It’s as if the feds are saying the Supremacy Clause means that, if the feds have outlawed certain conduct, the states cannot outlaw the same conduct. Forget “as if” — that’s precisely what the feds are saying here. And that’s nonsense. Outlawing something the feds also outlaw is safe, legal and commonplace.
The complaint repeats several times that the Arizona law would force the feds to change their priorities and shift their focus away from criminals and terrorists. The law doesn’t tell the feds what to do, however, or how to do it. So what is the complaint on about?
It finally explains itself in Paragraph 44: The number of police requests for verification of immigration status is going to increase. The Department of Homeland Security will have to spend more time answering those requests. That’s going to take resources away from stuff the feds think is more important.
The legal term for this argument is “horseshit.” As in most states, Arizona police already had the discretion to seek such verification on a case-by-case basis.

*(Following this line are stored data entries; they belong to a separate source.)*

(** ** A session *)

(** RPM 4294 is registered on a fresh engine and gets address 1; the
    master then discovers address 1, asks for its type and for its
    measurement. The three answers, in the order written: the echo of the
    discovery, type 0x02, and 4294 = 0x10C6 with its low byte first. *)
Example session :
  exec (run_ops [OpSetRPM 4294; OpBegin (mkSerial [0x00] []);
                 OpReceive (request_frame 0x04 0x81); OpUpdate;
                 OpReceive (request_frame 0x04 0x91); OpUpdate;
                 OpReceive (request_frame 0x04 0xA1); OpUpdate])
       (fresh []) =
  Some (mkEveryIBus
          (Some (mkSerial [] [0x04; 0x81; 0x7A; 0xFF;
                              0x06; 0x91; 0x02; 0x02; 0x64; 0xFF;
                              0x06; 0xA1; 0xC6; 0x10; 0x82; 0xFE]))
          [mkSensor IBUS_SENSOR_RPM 4294 true; unused; unused; unused]
          0 true 3 3 false []).
Proof. vm_compute. reflexivity. Qed.

(** ** The polling step as a function *)

Section Step.

(** The state transformers do not look at the diagnostics. *)
Lemma respond_diagnostics (packet : list Z) (b : bool) (c : list ConsoleItem) (o : EveryIBus) :
  respond packet (set_debug b (set_Serial c o)) = set_debug b (set_Serial c (respond packet o)).
Proof.
  unfold respond.
  destruct (validatePacket packet) as [[|]|]; try reflexivity.
  destruct (elem packet 1) as [p1|]; try reflexivity. cbn zeta.
  destruct ((1 <=? Z.land p1 15) && (Z.land p1 15 <=? 4)); try reflexivity.
  change (slot (set_debug b (set_Serial c o)) (Z.land p1 15)) with (slot o (Z.land p1 15)).
  destruct (slot o (Z.land p1 15)) as [s|]; try reflexivity.
  destruct (hasValue s); try reflexivity.
  unfold count_response, transmit.
  destruct (_ =? IBUS_CMD_DISCOVER); [now destruct o as [[q|] ? ? ? ? ? ? ?]|].
  destruct (_ =? IBUS_CMD_TYPE); [now destruct o as [[q|] ? ? ? ? ? ? ?]|].
  destruct (_ =? IBUS_CMD_MEASUREMENT); [now destruct o as [[q|] ? ? ? ? ? ? ?]|].
  reflexivity.
Qed.

Lemma respond_debug (packet : list Z) (o : EveryIBus) : _debug (respond packet o) = _debug o.
Proof.
  pose proof (respond_diagnostics packet (_debug o) (Serial o) o) as H.
  replace (set_debug (_debug o) (set_Serial (Serial o) o)) with o in H by now destruct o.
  apply (f_equal _debug) in H. exact H.
Qed.

Lemma respond_set_Serial (packet : list Z) (c : list ConsoleItem) (o : EveryIBus) :
  respond packet (set_Serial c o) = set_Serial c (respond packet o).
Proof.
  pose proof (respond_diagnostics packet (_debug o) c o) as H.
  replace (set_debug (_debug o) (set_Serial c o)) with (set_Serial c o) in H by now destruct o.
  rewrite H, <- (respond_debug packet o). now destruct (respond packet o).
Qed.

Lemma discard_input_set_Serial (c : list ConsoleItem) (o : EveryIBus) :
  discard_input (set_Serial c o) = set_Serial c (discard_input o).
Proof. unfold discard_input. now destruct o as [[q|] ? ? ? ? ? ? ?]. Qed.

(** [dispatch] is [respond], the console apart. *)
Lemma dispatch_respond (b0 b1 b2 b3 : Z) (o : EveryIBus) (p : HardwareSerial) :
  table_ok o -> _serial o = Some p ->
  exists c, dispatch [b0; b1; b2; b3] o = Some (tt, set_Serial c (respond [b0; b1; b2; b3] o)).
Proof.
  intros Hok Hp. unfold dispatch, respond.
  rewrite validatePacket_4, !(elem_nat _ 1). cbn [lookup list_lookup].
  destruct (if b0 =? 4 then _ else false);
    erewrite bind_pure by reflexivity; cbn [when]; cbv beta iota;
    [|exists (Serial o); now rewrite set_Serial_same].
  erewrite bind_pure by reflexivity. cbn zeta.
  destruct ((1 <=? Z.land b1 15) && (Z.land b1 15 <=? 4)) eqn:Haddr; cbn [when];
    [|exists (Serial o); now rewrite set_Serial_same].
  apply andb_prop in Haddr as [H1 H4]. apply Z.leb_le in H1, H4.
  assert (Ha : 1 <= Z.land b1 15 <= 4) by lia.
  destruct (slot_exists o _ Hok Ha) as (s & Hs & Ht & Hv). rewrite Hs.
  destruct (hasValue s) eqn:Hhas.
  - destruct (_ =? IBUS_CMD_DISCOVER);
      [exact (handleDiscoveryCommand_occupied o p _ s Hp Ha Hs Hhas)|].
    destruct (_ =? IBUS_CMD_TYPE);
      [exact (sendTypeResponse_occupied o p _ s Hp Ha Hs Hhas Ht)|].
    destruct (_ =? IBUS_CMD_MEASUREMENT);
      [exact (sendMeasurementResponse_occupied o p _ s Hp Ha Hs Hhas Hv)|].
    exists (Serial o). now rewrite set_Serial_same.
  - destruct (_ =? IBUS_CMD_DISCOVER);
      [exact (handleDiscoveryCommand_unoccupied o _ s Ha Hs Hhas)|].
    exists (Serial o). rewrite set_Serial_same.
    destruct (_ =? IBUS_CMD_TYPE);
      [exact (sendTypeResponse_unoccupied o _ s Ha Hs Hhas)|].
    destruct (_ =? IBUS_CMD_MEASUREMENT);
      [exact (sendMeasurementResponse_unoccupied o _ s Ha Hs Hhas)|].
    reflexivity.
Qed.

(** [handlePacket] takes four bytes, responds, and drops the rest. *)
Lemma handlePacket_respond (o : EveryIBus) (b0 b1 b2 b3 : Z) (rest : list Z) :
  table_ok o -> receiving o (b0 :: b1 :: b2 :: b3 :: rest) ->
  exists c, handlePacket o =
            Some (tt, set_Serial c (discard_input
                        (respond [u8 b0; u8 b1; u8 b2; u8 b3] (taken rest o)))).
Proof.
  intros Hok (p & Hp & Hrx).
  destruct (handlePacket_run o p b0 b1 b2 b3 rest Hp Hrx) as [c1 Hrun].
  destruct (dispatch_respond (u8 b0) (u8 b1) (u8 b2) (u8 b3)
              (set_Serial c1 (taken rest o)) (mkSerial rest (tx p))) as [c Hd].
  - apply (table_ok_sensors o); [|exact Hok]. unfold taken. now rewrite Hp.
  - unfold taken. now rewrite Hp.
  - destruct (Hrun _ Hd) as [c2 ->]. exists c2.
    now rewrite respond_set_Serial, !discard_input_set_Serial.
Qed.

(** [update] is [protocol_step], the console apart. *)
Lemma update_step (o : EveryIBus) :
  table_ok o -> exists c, update o = Some (tt, set_Serial c (protocol_step o)).
Proof.
  intros Hok. unfold protocol_step.
  destruct (_serial o) as [p|] eqn:Hp;
    [|exists (Serial o); rewrite set_Serial_same; now apply update_detached].
  destruct (le_lt_dec 4 (length (rx p))) as [Hlen|Hlen].
  - rewrite (update_handlePacket o p Hp Hlen).
    destruct (rx p) as [|b0 [|b1 [|b2 [|b3 rest]]]] eqn:Hrx; cbn in Hlen; try lia.
    apply handlePacket_respond; [exact Hok|]. exists p. now split.
  - exists (Serial o). rewrite (update_waiting o p Hp Hlen).
    destruct (rx p) as [|b0 [|b1 [|b2 [|b3 rest]]]]; cbn in Hlen; try lia;
      now rewrite set_Serial_same.
Qed.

It’s already part of DHS’s job to provide that verification. The complaint’s argument is that any increase in demand for DHS’s services already being provided — doing more X when they’d rather be doing Y — would interfere with federal priorities, and “such interference with federal priorities, driven by state-imposed burdens on federal resources, constitutes a violation of the Supremacy Clause.” Again, horseshit.
Also, it’s hard to imagine how even a sizeable burst in demand for such basic data would divert DHS agents from their field work or whatnot. This is 2010, after all. We may not have flying cars or interstellar tourism, but we sure as hell have mad database skillz. Nigh-instantaneous searches of digital records is commonplace and cheap. The complaint’s argument here just doesn’t jibe with reality.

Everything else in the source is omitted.